**What to work on**
Every line below that includes the word "else" needs to be copied.

▬▬▬▬▬▬▬▬▬▬

Lemma stream_yields_partials_then_terminal_witness :
  LMStudioClient.generate_structured_stream example_loads
    [LMStudioClient.mkChunk [Some "{"]; LMStudioClient.mkChunk [];
     LMStudioClient.mkChunk [Some "}"]]
  = ([("{", None); ("{", None); ("{}", None); ("{}", Some (JObj []))], Returned)
  /\ OllamaClient.generate_structured_stream example_loads
       ["first"; ""; "noise"; "last"; "first"]
     = ([("{}", None); ("{}", Some (JObj []))], Returned).
Proof.
  apply (stream_yields_partials_then_terminal example_loads
           [LMStudioClient.mkChunk [Some "{"]; LMStudioClient.mkChunk [];
            LMStudioClient.mkChunk [Some "}"]]
           ["first"; ""; "noise"; "last"; "first"]
           [("{}", false); ("", true); ("{}", false)]).
  apply received_chunk with
    (data := JObj [("message", JObj [("content", JStr "{}")]); ("done", JBool false)]);
    [discriminate|reflexivity|reflexivity|reflexivity|].
  apply received_blank.
  apply received_noise with (e := "Expecting value"); [discriminate|reflexivity|].
  apply received_chunk with (data := JObj [("done", JBool true)]);
    [discriminate|reflexivity|reflexivity|reflexivity|].
  apply received_chunk with
    (data := JObj [("message", JObj [("content", JStr "{}")]); ("done", JBool false)]);
    [discriminate|reflexivity|reflexivity|reflexivity|].
  apply received_end.
Defined.

(* ===================================================================== *)
(** ** Saving a pairing *)
(* ===================================================================== *)

Section SaveFacts.
Import PairingRepository.

Lemma length_append (a b : string) :
  String.length (a ++ b) = String.length a + String.length b.
Proof. induction a as [|c a IH]; simpl; [reflexivity|now rewrite IH]. Qed.

Lemma backup_name_fresh stamp target : backup_name_of stamp target <> target.
Proof.
  unfold backup_name_of. intros E. apply (f_equal String.length) in E.
  rewrite !length_append in E. simpl in E. lia.
Qed.

Lemma fs_set_eq p n s : fs_set p n s p = n.
Proof. unfold fs_set. now rewrite String.eqb_refl. Qed.

Lemma fs_set_neq p q n s : q <> p -> fs_set p n s q = s q.
Proof. unfold fs_set. intros H. destruct (String.eqb_spec q p); [contradiction|reflexivity]. Qed.
(* ===== verification/StdMap.v ===== *)
(** * [std::map] as an ordered association list

    The part of [std::map<Key, T, Compare>] the order book uses: [find],
    [operator[]], [erase] of an element, [begin] and in-order traversal.  The
    list holds the elements in iteration order; [cmp] is the comparator object
    ([std::less] or [std::greater]). *)

From stdpp Require Import base list fin_maps.
From Stdlib Require Import ZArith Lia.
From S2P Require Import Prelude.

Inductive cmp : Type := Less | Greater.

Definition before (c : cmp) (a b : Z) : bool :=
  match c with
  | Less => (a <? b)%Z
  | Greater => (b <? a)%Z
  end.

Section StdMap.
Context {V : Type}.

(** [m.find(k)] *)
Fixpoint map_find (k : Z) (m : list (Z * V)) : option V :=
  match m with
  | [] => None
  | (k', v) :: m' => if (k' =? k)%Z then Some v else map_find k m'
  end.

(** The insertion [m\[k\]] makes when there is no element with key [k]. *)
Fixpoint map_at (c : cmp) (d : V) (k : Z) (m : list (Z * V)) : list (Z * V) :=
  match m with
  | [] => [(k, d)]
  | (k', v) :: m' =>
      if (k' =? k)%Z then m
      else if before c k k' then (k, d) :: m
      else (k', v) :: map_at c d k m'
  end.

(** Mutation of the element with key [k] through a reference or an iterator. *)
Fixpoint map_mutate (f : V -> V) (k : Z) (m : list (Z * V)) : list (Z * V) :=
  match m with
  | [] => []
  | (k', v) :: m' =>
      if (k' =? k)%Z then (k', f v) :: m' else (k', v) :: map_mutate f k m'
  end.

(** [m.erase(it)] for the iterator [it] at key [k]. *)
Fixpoint map_erase (k : Z) (m : list (Z * V)) : list (Z * V) :=
  match m with
  | [] => []
  | (k', v) :: m' => if (k' =? k)%Z then m' else (k', v) :: map_erase k m'
  end.

(** The order invariant of the container. *)
Fixpoint keys_sorted (c : cmp) (ks : list Z) : Prop :=
  match ks with
  | [] => True
  | k :: ks' => Forall (fun k' => before c k k' = true) ks' /\ keys_sorted c ks'
  end.

Definition map_sorted (c : cmp) (m : list (Z * V)) : Prop := keys_sorted c m.*1.
End StdMap.

(** ** The comparators *)

Lemma before_irrefl c a : before c a a = false.
Proof. destruct c; simpl; lia. Qed.

Lemma before_trans c x y z : before c x y = true -> before c y z = true -> before c x z = true.
Proof. destruct c; simpl; lia. Qed.

Lemma before_total c a b : a <> b -> before c a b = false -> before c b a = true.
Proof. destruct c; simpl; lia. Qed.

Lemma before_asym c a b : before c a b = true -> before c b a = false.
Proof. destruct c; simpl; lia. Qed.

Lemma before_ne c a b : before c a b = true -> a <> b.
Proof. intros H ->. by rewrite before_irrefl in H. Qed.

#[export] Hint Resolve before_trans : exchange.

(** ** The container *)

Section Facts.
Context {V : Type}.
Implicit Types (m : list (Z * V)) (k : Z) (v d : V).

Lemma keys_sorted_suffix c ks1 ks2 : keys_sorted c (ks1 ++ ks2) -> keys_sorted c ks2.
Proof. induction ks1; simpl; naive_solver. Qed.

Lemma keys_sorted_NoDup c ks : keys_sorted c ks -> NoDup ks.
Proof.
  induction ks as [|k ks IH]; simpl; [constructor|].
  intros [Hall Hs]. constructor; [|auto]. intros Hin.
  rewrite Forall_forall in Hall. apply Hall in Hin. by rewrite before_irrefl in Hin.
Qed.

Lemma map_find_elem k v m : map_find k m = Some v -> (k, v) ∈ m.
Proof.
  induction m as [|[k' v'] m IH]; simpl; [done|]. case_Z; intros H.
  - simplify_eq. left.
  - right. auto.
Qed.

Lemma elem_map_find c k v m : map_sorted c m -> (k, v) ∈ m -> map_find k m = Some v.
Proof.
  unfold map_sorted. induction m as [|[k' v'] m IH]; simpl; [set_solver|].
  intros [Hall Hs] [[= -> ->]|Hin]%elem_of_cons; case_Z; auto; try done.
  subst. rewrite Forall_forall in Hall.
  assert (k ∈ m.*1) as Hk by (apply list_elem_of_fmap; by exists (k, v)).
  apply Hall in Hk. by rewrite before_irrefl in Hk.
Qed.

Lemma map_find_None k m : map_find k m = None <-> k ∉ m.*1.
Proof.
  induction m as [|[k' v'] m IH]; simpl; [set_solver|].
  case_Z; subst; [split; [done|set_solver]|]. rewrite IH. set_solver.
Qed.

Lemma map_at_keys c d k m x : x ∈ (map_at c d k m).*1 <-> x = k \/ x ∈ m.*1.
Proof.
  induction m as [|[k' v'] m IH]; simpl; [set_solver|].
  case_Z; subst; [set_solver|]. destruct (before c k k'); set_solver.
Qed.

Lemma map_at_sorted c d k m : map_sorted c m -> map_sorted c (map_at c d k m).
Proof.
  unfold map_sorted. induction m as [|[k' v'] m IH]; simpl.
  { intros _. split; [constructor|done]. }
  intros [Hall Hs]. case_Z; subst; [done|].
  destruct (before c k k') eqn:Hb; simpl.
  - split; [|done]. constructor; [done|].
    eapply Forall_impl; [exact Hall|]. eauto with exchange.
  - split; [|auto]. rewrite Forall_forall in *. intros x Hx%map_at_keys.
    destruct Hx as [->|Hx]; [|auto]. apply before_total; [lia|done].
Qed.

Lemma map_mutate_keys f k m : (map_mutate f k m).*1 = m.*1.
Proof.
  induction m as [|[k' v'] m IH]; simpl; [done|].
  case_Z; csimpl; congruence.
Qed.

Lemma map_mutate_sorted c f k m : map_sorted c m -> map_sorted c (map_mutate f k m).
Proof. unfold map_sorted. by rewrite map_mutate_keys. Qed.

Lemma map_erase_keys k m x : x ∈ (map_erase k m).*1 -> x ∈ m.*1.
Proof.
  induction m as [|[k' v'] m IH]; simpl; [done|]. case_Z; set_solver.
Qed.

Lemma map_erase_sorted c k m : map_sorted c m -> map_sorted c (map_erase k m).
Proof.
  unfold map_sorted. induction m as [|[k' v'] m IH]; simpl; [done|].
  intros [Hall Hs]. case_Z; simpl; [done|]. split; [|auto].
  rewrite Forall_forall in *. intros x Hx%map_erase_keys. auto.
Qed.

(** Splitting the container at a key it holds. *)
Lemma map_split c k v m :
  map_sorted c m -> map_find k m = Some v ->
  exists m1 m2, m = m1 ++ (k, v) :: m2 /\ k ∉ m1.*1 /\ k ∉ m2.*1 /\
    map_erase k m = m1 ++ m2 /\
    (forall f, map_mutate f k m = m1 ++ (k, f v) :: m2) /\
    (forall d, map_at c d k m = m).
Proof.
  unfold map_sorted. induction m as [|[k' v'] m IH]; simpl; [done|].
  intros [Hall Hs] Hf. case_Z_in Hf.
  - simplify_eq. exists [], m. split_and!; try done.
    + set_solver.
    + intros Hin. rewrite Forall_forall in Hall. apply Hall in Hin.
      by rewrite before_irrefl in Hin.
  - destruct (IH Hs Hf) as (m1 & m2 & -> & H1 & H2 & H3 & H4 & H5).
    exists ((k', v') :: m1), m2.
    assert (before c k k' = false) as Hbf.
    { apply before_asym. rewrite Forall_forall in Hall. apply Hall.
      rewrite fmap_app. set_solver. }
    rewrite Hbf. split_and!; [done|set_solver|done|by rewrite H3| |].
    + intros f. by rewrite H4.
    + intros d. f_equal. apply H5.
Qed.

(** Splitting the container at the place a new key goes to. *)
Lemma map_mutate_mid f k v m1 m2 :
  k ∉ m1.*1 -> map_mutate f k (m1 ++ (k, v) :: m2) = m1 ++ (k, f v) :: m2.
Proof.
  induction m1 as [|[k' v'] m1 IH]; csimpl; intros Hn.
  - by rewrite Z.eqb_refl.
  - rewrite (proj2 (Z.eqb_neq k' k)) by set_solver. f_equal. apply IH. set_solver.
Qed.

Lemma map_at_new c d k m :
  map_sorted c m -> map_find k m = None ->
  exists m1 m2, m = m1 ++ m2 /\ map_at c d k m = m1 ++ (k, d) :: m2 /\
    Forall (fun k' => before c k' k = true) m1.*1 /\
    Forall (fun k' => before c k k' = true) m2.*1.
Proof.
  unfold map_sorted. induction m as [|[k' v'] m IH]; csimpl.
  { intros _ _. exists [], []. split_and!; try done; constructor. }
  intros [Hall Hs] Hf. case_Z_in Hf; [done|].
  destruct (before c k k') eqn:Hb.
  - exists [], ((k', v') :: m). csimpl. split_and!; try done; constructor; [done|].
    eapply Forall_impl; [exact Hall|]. eauto with exchange.
  - destruct (IH Hs Hf) as (m1 & m2 & -> & H1 & H2 & H3).
    exists ((k', v') :: m1), m2. csimpl. split_and!; try done.
    + f_equal. exact H1.
    + constructor; [|done]. apply before_total; [lia|done].
Qed.
End Facts.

▬▬▬▬▬▬▬▬▬▬

**Worked solution**
  | (k', v) :: m' => if (k' =? k)%Z then Some v else map_find k m'
      else if before c k k' then (k, d) :: m
      else (k', v) :: map_at c d k m'
      if (k' =? k)%Z then (k', f v) :: m' else (k', v) :: map_mutate f k m'
  | (k', v) :: m' => if (k' =? k)%Z then m' else (k', v) :: map_erase k m'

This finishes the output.